Stored data:
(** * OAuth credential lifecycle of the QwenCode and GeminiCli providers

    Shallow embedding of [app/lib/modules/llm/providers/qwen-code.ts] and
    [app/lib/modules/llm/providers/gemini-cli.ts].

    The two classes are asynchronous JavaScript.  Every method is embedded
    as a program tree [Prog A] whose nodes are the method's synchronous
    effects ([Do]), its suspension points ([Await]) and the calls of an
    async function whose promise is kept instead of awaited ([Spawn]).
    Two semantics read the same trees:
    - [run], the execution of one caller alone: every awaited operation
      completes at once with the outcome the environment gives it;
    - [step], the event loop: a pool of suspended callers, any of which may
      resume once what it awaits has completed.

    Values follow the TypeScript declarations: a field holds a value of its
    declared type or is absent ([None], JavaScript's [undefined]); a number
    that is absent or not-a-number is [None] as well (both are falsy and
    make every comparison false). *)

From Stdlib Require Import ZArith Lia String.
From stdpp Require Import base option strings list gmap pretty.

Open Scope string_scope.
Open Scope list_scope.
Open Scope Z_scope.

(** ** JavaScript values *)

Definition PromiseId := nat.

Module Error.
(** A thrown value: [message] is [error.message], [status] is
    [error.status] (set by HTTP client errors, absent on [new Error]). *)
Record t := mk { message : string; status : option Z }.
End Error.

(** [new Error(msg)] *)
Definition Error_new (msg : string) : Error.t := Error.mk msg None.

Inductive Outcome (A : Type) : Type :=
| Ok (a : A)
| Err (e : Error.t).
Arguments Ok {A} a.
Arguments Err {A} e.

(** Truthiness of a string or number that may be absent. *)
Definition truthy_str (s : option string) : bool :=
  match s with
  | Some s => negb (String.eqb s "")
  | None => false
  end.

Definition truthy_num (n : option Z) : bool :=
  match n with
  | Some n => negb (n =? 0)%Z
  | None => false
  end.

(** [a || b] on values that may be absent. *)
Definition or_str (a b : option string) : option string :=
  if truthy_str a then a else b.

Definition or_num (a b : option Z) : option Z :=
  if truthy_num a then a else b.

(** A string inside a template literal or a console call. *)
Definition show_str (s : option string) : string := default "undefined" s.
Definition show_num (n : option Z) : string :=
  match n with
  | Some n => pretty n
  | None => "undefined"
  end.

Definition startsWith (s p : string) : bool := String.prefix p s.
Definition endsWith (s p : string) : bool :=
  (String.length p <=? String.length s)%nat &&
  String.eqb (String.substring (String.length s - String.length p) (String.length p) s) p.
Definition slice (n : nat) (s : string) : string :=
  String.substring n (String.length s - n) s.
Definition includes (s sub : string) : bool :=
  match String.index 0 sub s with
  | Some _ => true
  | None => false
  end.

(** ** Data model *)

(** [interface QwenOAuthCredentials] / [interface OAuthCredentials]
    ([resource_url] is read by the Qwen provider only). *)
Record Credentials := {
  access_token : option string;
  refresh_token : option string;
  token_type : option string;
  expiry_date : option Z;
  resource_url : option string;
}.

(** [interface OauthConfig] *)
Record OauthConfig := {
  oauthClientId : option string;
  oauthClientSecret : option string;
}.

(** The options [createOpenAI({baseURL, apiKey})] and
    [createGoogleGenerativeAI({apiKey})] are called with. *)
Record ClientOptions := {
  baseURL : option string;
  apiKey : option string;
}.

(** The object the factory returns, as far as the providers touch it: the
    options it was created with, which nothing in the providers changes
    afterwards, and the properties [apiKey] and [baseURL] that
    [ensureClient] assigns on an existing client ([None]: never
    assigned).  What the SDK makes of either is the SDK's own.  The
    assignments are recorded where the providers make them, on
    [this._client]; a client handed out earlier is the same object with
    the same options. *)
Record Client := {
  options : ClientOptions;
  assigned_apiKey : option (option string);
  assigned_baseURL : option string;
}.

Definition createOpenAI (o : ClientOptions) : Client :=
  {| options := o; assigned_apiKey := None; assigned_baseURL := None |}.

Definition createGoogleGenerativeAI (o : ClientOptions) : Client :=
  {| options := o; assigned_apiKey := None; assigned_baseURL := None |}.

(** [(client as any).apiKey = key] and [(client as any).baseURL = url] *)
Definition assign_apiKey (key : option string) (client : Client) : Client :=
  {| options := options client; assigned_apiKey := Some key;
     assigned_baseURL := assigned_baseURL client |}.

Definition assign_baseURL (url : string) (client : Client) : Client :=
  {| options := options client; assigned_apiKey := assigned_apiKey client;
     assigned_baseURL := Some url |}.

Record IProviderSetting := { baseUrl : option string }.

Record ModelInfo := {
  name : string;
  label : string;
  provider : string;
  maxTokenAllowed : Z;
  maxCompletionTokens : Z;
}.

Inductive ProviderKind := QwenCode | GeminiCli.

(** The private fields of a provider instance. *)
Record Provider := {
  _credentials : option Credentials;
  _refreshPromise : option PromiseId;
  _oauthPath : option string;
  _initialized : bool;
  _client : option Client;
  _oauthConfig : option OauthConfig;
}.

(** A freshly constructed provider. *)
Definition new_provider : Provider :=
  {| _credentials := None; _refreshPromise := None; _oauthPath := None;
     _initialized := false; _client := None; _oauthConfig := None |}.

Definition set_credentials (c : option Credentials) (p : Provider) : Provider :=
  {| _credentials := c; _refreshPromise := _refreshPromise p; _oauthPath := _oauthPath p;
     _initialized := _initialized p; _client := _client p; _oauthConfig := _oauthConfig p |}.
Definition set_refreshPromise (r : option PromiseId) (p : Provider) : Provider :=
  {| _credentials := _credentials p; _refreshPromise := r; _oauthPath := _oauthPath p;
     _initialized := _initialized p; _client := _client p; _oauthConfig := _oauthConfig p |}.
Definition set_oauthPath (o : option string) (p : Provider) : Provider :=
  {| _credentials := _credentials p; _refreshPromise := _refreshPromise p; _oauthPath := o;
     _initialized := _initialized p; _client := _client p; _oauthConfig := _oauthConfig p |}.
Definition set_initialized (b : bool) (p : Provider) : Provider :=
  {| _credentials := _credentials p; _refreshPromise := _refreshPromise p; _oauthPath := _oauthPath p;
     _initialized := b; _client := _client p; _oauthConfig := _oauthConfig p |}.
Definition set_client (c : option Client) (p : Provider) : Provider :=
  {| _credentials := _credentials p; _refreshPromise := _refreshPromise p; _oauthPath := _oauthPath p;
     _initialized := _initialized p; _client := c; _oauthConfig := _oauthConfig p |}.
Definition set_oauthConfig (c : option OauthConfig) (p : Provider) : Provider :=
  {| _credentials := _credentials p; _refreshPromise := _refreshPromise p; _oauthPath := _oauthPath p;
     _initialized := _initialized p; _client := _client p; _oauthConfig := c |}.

Problem description — Where the word "read" appears in a line of the entries, copy that line.

Solution to this problem —
    Two semantics read the same trees:
    ([resource_url] is read by the Qwen provider only). *)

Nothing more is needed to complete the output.